Data to examine:
Lemma step_registered s e s' t x :
  step s e = Some s' → senders s !! t = Some x → s_pc x ≠ SRegister → ∃ x', senders s' !! t = Some x' ∧ s_pc x' ≠ SRegister.
Proof using Type.
  intros Hs Hx Hp.
  assert (∀ u pc y, senders s !! u = Some y → pc ≠ SRegister → ∃ x', senders (goSender u y pc s) !! t = Some x' ∧ s_pc x' ≠ SRegister) as Hg.
  { intros u pc y Hu Hpc. cbn. destruct (decide (u = t)) as [->|Hn]; [rewrite lookup_insert_eq|rewrite lookup_insert_ne by done]; eauto. }
  destruct e as [t' m p d|t'|t' o|t'|t'|t'|m p o|o k|r|o|l| | | |l| | |o].
  { cbn in Hs. destruct (senders s !! t') eqn:Hf; [done|]. injection Hs as <-. exists x. split; [|done].
    unfold beginRequest. destruct d; cbn; rewrite lookup_insert_ne by (intros ->; congruence); done. }
  1-5: cbn in Hs; destruct (senders s !! t') as [y|] eqn:Hy; [|done]; crack_step Hs; eapply (Hg t'); done.
  all: exists x; split; [|done]; unfold CodexClient.step in Hs; crack_step Hs; done.
Qed.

Work instruction: From the line containing "step s e = Some" through the last line of the entries above, print every line exactly, including both ends, and nothing else.

Exercise result:
  step s e = Some s' → senders s !! t = Some x → s_pc x ≠ SRegister → ∃ x', senders s' !! t = Some x' ∧ s_pc x' ≠ SRegister.
Proof using Type.
  intros Hs Hx Hp.
  assert (∀ u pc y, senders s !! u = Some y → pc ≠ SRegister → ∃ x', senders (goSender u y pc s) !! t = Some x' ∧ s_pc x' ≠ SRegister) as Hg.
  { intros u pc y Hu Hpc. cbn. destruct (decide (u = t)) as [->|Hn]; [rewrite lookup_insert_eq|rewrite lookup_insert_ne by done]; eauto. }
  destruct e as [t' m p d|t'|t' o|t'|t'|t'|m p o|o k|r|o|l| | | |l| | |o].
  { cbn in Hs. destruct (senders s !! t') eqn:Hf; [done|]. injection Hs as <-. exists x. split; [|done].
    unfold beginRequest. destruct d; cbn; rewrite lookup_insert_ne by (intros ->; congruence); done. }
  1-5: cbn in Hs; destruct (senders s !! t') as [y|] eqn:Hy; [|done]; crack_step Hs; eapply (Hg t'); done.
  all: exists x; split; [|done]; unfold CodexClient.step in Hs; crack_step Hs; done.
Qed.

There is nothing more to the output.